> Exercise directions: Go through the records below and copy out every line that contains the word "hitR".

====== Data in this exercise

(** Update bullets: a player bullet against one enemy of the pool *)
Definition bullet_vs_enemy (b : Bullet) (e : EnemyJet) : M (Bullet * EnemyJet) :=
  if negb (e_active e) then ret (b, e)
  else
    let hitR := if e_type e =? 3 then 50 else 30 in
    if dist2D (b_x b) (b_y b) (e_x e) (e_y e) <~ #hitR then
      let b := set_b_active false b in
      let e := set_e_hp (Int32.sub (e_hp e) (b_damage b)) e in
      spawnExplosion (b_x b) (b_y b) #20 C_FIRE ;;
      if e_hp e <=? 0 then
        let e := set_e_active false e in
        modify (fun g =>
          set_player
            (set_p_score
               (Int32.add (p_score (player g))
                  (Int32.mul (e_score e) (Int32.add 1 (Int32.div (combo g) 5))))
               (player g)) g) ;;
        modify_player (fun p => set_p_kills (Int32.add (p_kills p) 1) p) ;;
        modify (fun g => set_combo (Int32.add (combo g) 1) g) ;;
        modify (set_comboTimer (lit 20 10)) ;;
        when (e_type e =? 3)
          (modify (set_bossAlive false) ;;
           modify_player (fun p => set_p_level (Int32.add (p_level p) 1) p)) ;;
        spawnExplosion (e_x e) (e_y e) #(if e_type e =? 3 then 120 else 50) C_FIRE ;;
        r <- rand ;;
        when (Int32.rem r 3 =? 0) (spawnPowerup (e_x e) (e_y e)) ;;
        ret (b, e)
      else ret (b, e)
    else ret (b, e).

(** Update bullets: an enemy bullet against the player *)
Definition bullet_vs_player (b : Bullet) : M Bullet :=
  g <- get ;;
  let p := player g in
  if (p_invTimer p <=~ #0) && (dist2D (b_x b) (b_y b) (p_x p) (p_y p) <~ #30) then
    let b := set_b_active false b in
    (if p_shieldActive p && (p_shield p >? 0) then
       modify_player (fun p => set_p_shield (Int32.sub (p_shield p) (b_damage b)) p) ;;
       modify_player (fun p => if p_shield p <? 0 then set_p_shield 0 p else p)
     else
       modify_player (fun p => set_p_hp (Int32.sub (p_hp p) (b_damage b)) p)) ;;
    modify_player (set_p_invTimer (lit 5 10)) ;;
    spawnExplosion (p_x p) (p_y p) #25 (mkColor 100 100 255 255) ;;
    g <- get ;;
    when (p_hp (player g) <=? 0)
      (modify_player (fun p => set_p_lives (Int32.sub (p_lives p) 1) p) ;;
       g <- get ;;
       if p_lives (player g) <=? 0 then
         when (p_score (player g) >? highScore g)
           (modify (set_highScore (p_score (player g)))) ;;
         modify (set_state STATE_GAMEOVER) ;;
         modify (set_gameoverTimer #0)
       else
         modify_player (fun p => set_p_hp (p_maxHp p) p) ;;
         modify_player (set_p_invTimer (lit 30 10))) ;;
    ret b
  else ret b.
Lemma shl_leaves_bundle_open_witness :
  1 ≤ bundle.target_ (cov_acc.current_ examples.acc_one)
  ∧ cov_acc.shl examples.acc_one (computed.value_adapter (examples.q 7))
    = Ok examples.acc_two tt
  ∧ bundle.is_full (cov_acc.current_ examples.acc_two) = false.
Proof.
  assert (1 ≤ bundle.target_ (cov_acc.current_ examples.acc_one)) as Ht
    by (vm_compute; discriminate).
  assert (cov_acc.shl examples.acc_one (computed.value_adapter (examples.q 7))
          = Ok examples.acc_two tt) as Hshl by reflexivity.
  split_and!; [exact Ht|exact Hshl|].
  exact (proj1 (shl_leaves_bundle_open examples.acc_one examples.acc_two _ Ht Hshl)).
Defined.

Lemma shl_counts_one_sample_witness :
  ∃ d d',
    cov_acc.store_ examples.acc_one = Some d
    ∧ cov_acc.store_ examples.acc_two = Some d'
    ∧ cov_data.count_ d = 1
    ∧ cov_data.count_ d' = 2.
Proof.
  assert (∃ d, cov_acc.store_ examples.acc_one = Some d ∧ cov_data.count_ d = 1)
    as (d & Hd & Hc) by (eexists; split; reflexivity).
  assert (cov_acc.shl examples.acc_one (computed.value_adapter (examples.q 7))
          = Ok examples.acc_two tt) as Hshl by reflexivity.
  destruct (shl_counts_one_sample examples.acc_one examples.acc_two
              (computed.value_adapter (examples.q 7)) d Hd)
    as (d' & Hd' & _ & _ & Hfull);
    [vm_compute; split; [discriminate|reflexivity]|reflexivity
    |rewrite Hc; lia|rewrite Hc; reflexivity|exact Hshl|].
  exists d, d'. split_and!; [exact Hd|exact Hd'|exact Hc|].
  rewrite (proj1 (Hfull eq_refl)), Hc. reflexivity.
Defined.

Lemma shl_throws_after_update_witness :
  ∃ s, cov_acc.shl further_examples.acc_blocked (computed.value_adapter (examples.q 5))
       = Throw finalized_accumulator s
     ∧ cov_acc.count s = Some 1
     ∧ cov_acc.count further_examples.acc_blocked = Some 0.
Proof.
  eexists. split.
  - apply (shl_throws_after_update further_examples.acc_blocked examples.acc_finalized
             (computed.value_adapter (examples.q 5)) (cov_data.new 1));
      [reflexivity|reflexivity|reflexivity|reflexivity|reflexivity
      |vm_compute; discriminate].
  - split; reflexivity.
Defined.

Lemma reset_restores_constructor_state_witness :
  cov_acc_shaped examples.acc_two
  ∧ cov_acc.reset examples.acc_two = cov_acc.new 1 1.
Proof.
  assert (cov_acc_shaped examples.acc_two) as Hshaped.
  { intros d Hd. vm_compute in Hd. injection Hd as <-. split; [solve_wf|reflexivity]. }
  split; [exact Hshaped|].
  exact (proj2 (proj2 (reset_restores_constructor_state examples.acc_two Hshaped))
           eq_refl).
Defined.

Lemma feed_accumulates_sums_witness :
  Forall (λ x, computed.column_like x = true ∧ computed.size x = 1%nat) further_examples.samples
  ∧ ∃ a, feed (cov_acc.new 1 1) further_examples.samples = Ok a tt
       ∧ cov_acc.count a = Some 2.
Proof.
  assert (Forall (λ x, computed.column_like x = true ∧ computed.size x = 1%nat) further_examples.samples) as Hsz
    by (repeat constructor).
  split; [exact Hsz|].
  eexists. split.
  - apply (feed_accumulates_sums 1 further_examples.samples Hsz). reflexivity.
  - reflexivity.
Defined.

Lemma scalar_result_is_sample_mean_and_variance_witness :
  ∃ a r,
    (feed (cov_acc.new 1 1)
       ((λ q, computed.value_adapter (Finite q)) <$> [Qc_of_Z 5; Qc_of_Z 7])
     >>> λ a _, cov_acc.result a) = Ok a r
    ∧ cov_data.count_ <$> cov_result.store_ r = Some 2.
Proof.
  destruct (scalar_result_is_sample_mean_and_variance [Qc_of_Z 5; Qc_of_Z 7])
    as (a & Ha); [split; reflexivity|].
  eexists a, _. split; [exact Ha|reflexivity].
Defined.

Lemma feed_one_bundle_witness :
  ∃ a, feed (cov_acc.new 1 2) further_examples.samples = Ok a tt
     ∧ cov_acc.count a = Some 1.
Proof.
  eexists. split.
  - apply (proj2 (feed_one_bundle 1 2 further_examples.samples
                    ltac:(split; [discriminate|reflexivity])
                    ltac:(repeat constructor))).
    reflexivity.
  - reflexivity.
Defined.


Lemma reduce_pools_the_sums_witness :
  let ds := [examples.sums; examples.sums] in
  ∃ w',
    reduction.reduce 0 true true
      ((λ e, cov_result.of_data (cov_data.convert_to_mean e)) <$> ds) = Ok w' tt
    ∧ w' !! 0%nat
      = Some (cov_result.of_data (cov_data.convert_to_mean (sum_stores ds))).
Proof.
  intros ds.
  assert (cov_data.wf examples.sums ∧ 1 < cov_data.count_ examples.sums
          ∧ Forall (λ x, is_finite x = true) (cov_data.data_ examples.sums)) as H1
    by (split_and!; [solve_wf|reflexivity|repeat constructor]).
  destruct (reduce_pools_the_sums 0 ds examples.sums) as (w' & Hred & _ & Hroot & _);
    [constructor; [exact H1|constructor; [exact H1|constructor]]
    |reflexivity|cbn; lia|].
  exists w'. split; [exact Hred|exact Hroot].
Defined.

Lemma parallel_streams_merge_witness :
  let xss := [further_examples.samples; further_examples.samples] in
  let w := [further_examples.stream_result; further_examples.stream_result] in
  ∃ w' a r,
    reduction.reduce 0 true true w = Ok w' tt
    ∧ (feed (cov_acc.new 1 1) (concat xss) >>> λ a _, cov_acc.result a) = Ok a r
    ∧ w' !! 0%nat = Some r.
Proof.
  intros xss w.
  assert (∃ a, (feed (cov_acc.new 1 1) further_examples.samples
                  >>> λ a _, cov_acc.result a)
               = Ok a further_examples.stream_result) as Hone
    by (eexists; reflexivity).
  assert ((1 < length further_examples.samples)%nat
          ∧ Forall (λ x, computed.column_like x = true
                         ∧ computed.size x = 1%nat
                         ∧ Forall (λ c, is_finite c = true) (computed.values x))
                   further_examples.samples) as Hstream
    by (split; [cbn; lia|repeat constructor]).
  destruct (parallel_streams_merge 1 0 xss w)
    as (w' & a & r & Hred & Hseq & Hroot & _);
    [lia|cbn; lia
    |constructor; [exact Hstream|constructor; [exact Hstream|constructor]]
    |reflexivity
    |constructor; [exact Hone|constructor; [exact Hone|constructor]]|].
  exists w', a, r. split_and!; [exact Hred|exact Hseq|exact Hroot].
Defined.

Lemma encode_segment_escapes_witness :
  hdf5.encode_segment further_examples.decimal_string 26 further_examples.segment
  = hdf5.Done (concat (hdf5.encode_char <$> further_examples.segment))
  ∧ "/"%char ∉ concat (hdf5.encode_char <$> further_examples.segment).
Proof.
  apply (encode_segment_escapes further_examples.decimal_string 26
           further_examples.segment);
    [reflexivity|reflexivity|cbn; lia|reflexivity].
Defined.

Lemma decode_segment_inverts_encode_segment_witness :
  ∃ e,
    hdf5.encode_segment further_examples.decimal_string 26 further_examples.segment
    = hdf5.Done e
    ∧ hdf5.decode_segment further_examples.decimal_int 26 e
      = hdf5.Done further_examples.segment.
Proof.
  apply (decode_segment_inverts_encode_segment further_examples.decimal_string
           further_examples.decimal_int 26 further_examples.segment);
    [reflexivity|reflexivity|reflexivity|reflexivity|cbn; lia|reflexivity].
Defined.

Lemma decode_segment_edges_witness :
  ("&"%char ∉ further_examples.plain)
  ∧ hdf5.decode_segment further_examples.decimal_int 0 further_examples.plain
    = hdf5.Done further_examples.plain
  ∧ hdf5.decode_segment further_examples.decimal_int 1
      (further_examples.plain ++ ["&"%char])
    = hdf5.Raise hdf5.std_out_of_range.
Proof.
  assert ("&"%char ∉ further_examples.plain) as Hplain by solve_decidable.
  split; [exact Hplain|].
  destruct (decode_segment_edges further_examples.decimal_int 0
              further_examples.plain Hplain) as (Hsame & Hthrow).
  split; [exact Hsame|]. apply Hthrow. reflexivity.
Defined.

Lemma complete_path_goes_up_witness :
  Forall (λ name, "/"%char ∉ name) further_examples.components
  ∧ hdf5.complete_path 2 (hdf5.path_of further_examples.components)
      (hdf5.up 1 ++ further_examples.mean)
    = hdf5.complete_path 2
        (hdf5.path_of (take 1 further_examples.components)) further_examples.mean.
Proof.
  assert (Forall (λ name, "/"%char ∉ name) further_examples.components) as Hnames
    by solve_decidable.
  split; [exact Hnames|].
  destruct (complete_path_goes_up 2 further_examples.components 1
              further_examples.mean Hnames) as [Hup Hrel];
    [cbn; lia|lia|reflexivity|discriminate|discriminate|].
  exact (eq_trans Hup (eq_sym Hrel)).
Defined.

Lemma complete_path_dotdot_throws_witness :
  Forall (λ name, "/"%char ∉ name) further_examples.components
  ∧ hdf5.complete_path 1 (hdf5.path_of further_examples.components) hdf5.dotdot
    = hdf5.Raise hdf5.std_out_of_range.
Proof.
  assert (Forall (λ name, "/"%char ∉ name) further_examples.components) as Hnames
    by solve_decidable.
  split; [exact Hnames|].
  apply (complete_path_dotdot_throws 1 further_examples.components 0 Hnames);
    [cbn; lia|lia|reflexivity].
Defined.

Lemma complete_path_above_root_witness :
  Forall (λ name, "/"%char ∉ name) further_examples.components
  ∧ hdf5.complete_path 2 (hdf5.path_of further_examples.components)
      (hdf5.up 3 ++ further_examples.mean)
    = hdf5.Done ("/"%char :: hdf5.up 1 ++ further_examples.mean).
Proof.
  assert (Forall (λ name, "/"%char ∉ name) further_examples.components) as Hnames
    by solve_decidable.
  split; [exact Hnames|].
  apply (complete_path_above_root 2 further_examples.components 3
           further_examples.mean Hnames); [cbn; lia|cbn; lia|reflexivity].
Defined.

Lemma serialize_elements_in_order_witness :
  ∃ trace,
    hdf5.serialize_elements 6 [2; 3] = Some trace
    ∧ snd <$> trace = seqZ 0 6.
Proof.
  destruct (serialize_elements_in_order 6 [2; 3]) as (trace & Hrun & Hpos & _);
    [discriminate|repeat constructor; lia|reflexivity|vm_compute; lia|].
  exists trace. split; [exact Hrun|exact Hpos].
Defined.

Lemma position_addresses_one_element_witness :
  hdf5.in_extents [2; 3] [1; 2] ∧ hdf5.in_extents [2; 3] [0; 1]
  ∧ 0 ≤ hdf5.position [2; 3] [1; 2] < 6.
Proof.
  assert (hdf5.in_extents [2; 3] [1; 2]) as Ha by (repeat constructor; lia).
  assert (hdf5.in_extents [2; 3] [0; 1]) as Hb by (repeat constructor; lia).
  split_and!; [exact Ha|exact Hb|..];
    apply (position_addresses_one_element [2; 3] [1; 2] [0; 1] Ha Hb); reflexivity.
Defined.
(** * SPI-slave to UDP bridge (ESP32-C3): the forwarding loop

    Shallow embedding of [spi_udp_forward_loop] of [main/app_main.c].  The
    earlier revision of the firmware inlines the very same loop at the end of
    its [app_main]; statement for statement the two bodies coincide, so one
    model serves both.

    The loop talks to three collaborators that are not part of the
    repository: the GPIO driver ([gpio_set_level]), the SPI slave driver
    ([spi_slave_transmit]) and the socket layer ([sendto]).  Calls to them are
    recorded as events; what they answer comes from two oracles carried by the
    machine state ([bus] and [net]).

    The second half of the definitions embeds the rest of [main/app_main.c]
    (the event handlers, [wifi_init_base], [ble_provisioning_if_needed],
    [udp_init], [spi_slave_init_bus], [app_main]) and the bring-up of the
    earlier revision ([wifi_init_sta_simple] and its [app_main]), over a
    second state, the [board], which holds the machine of the loop. *)

From Stdlib Require Import ZArith Lia.
From Stdlib Require Import Strings.Byte Strings.String.
From stdpp Require Import base list.

Local Open Scope Z_scope.

(** ** C data *)

Abbreviation byte := Byte.byte.

(** Value of a [uint8_t]. *)
Definition u8 (b : byte) : Z := Z.of_N (Byte.to_N b).

(** The cast [(uint16_t) x]. *)
Definition uint16_t (x : Z) : Z := x mod 65536.

Definition HDR_LEN : Z := 10.
Definition PAYLOAD_MAX : Z := 2048.
Definition PIN_RDY : Z := 10.
Definition ESP_OK : Z := 0.

(** The three arrays of the loop: [hdr], [payload] and [out]. *)
Inductive object := obj_hdr | obj_payload | obj_out.

(** [sizeof] of each array, from its declaration. *)
Definition sizeof (o : object) : Z :=
  match o with
  | obj_hdr => HDR_LEN
  | obj_payload => PAYLOAD_MAX
  | obj_out => HDR_LEN + PAYLOAD_MAX
  end.

(** [spi_slave_transaction_t]: [length] and [trans_len] count bits, the two
    buffers are pointers to one of the arrays or NULL. *)
Record spi_slave_transaction_t := {
  t_length : Z;
  t_trans_len : Z;
  t_tx_buffer : option object;
  t_rx_buffer : option object
}.

Definition t_zero : spi_slave_transaction_t :=
  {| t_length := 0; t_trans_len := 0; t_tx_buffer := None; t_rx_buffer := None |}.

============

> Solution to this problem:
    let hitR := if e_type e =? 3 then 50 else 30 in
    if dist2D (b_x b) (b_y b) (e_x e) (e_y e) <~ #hitR then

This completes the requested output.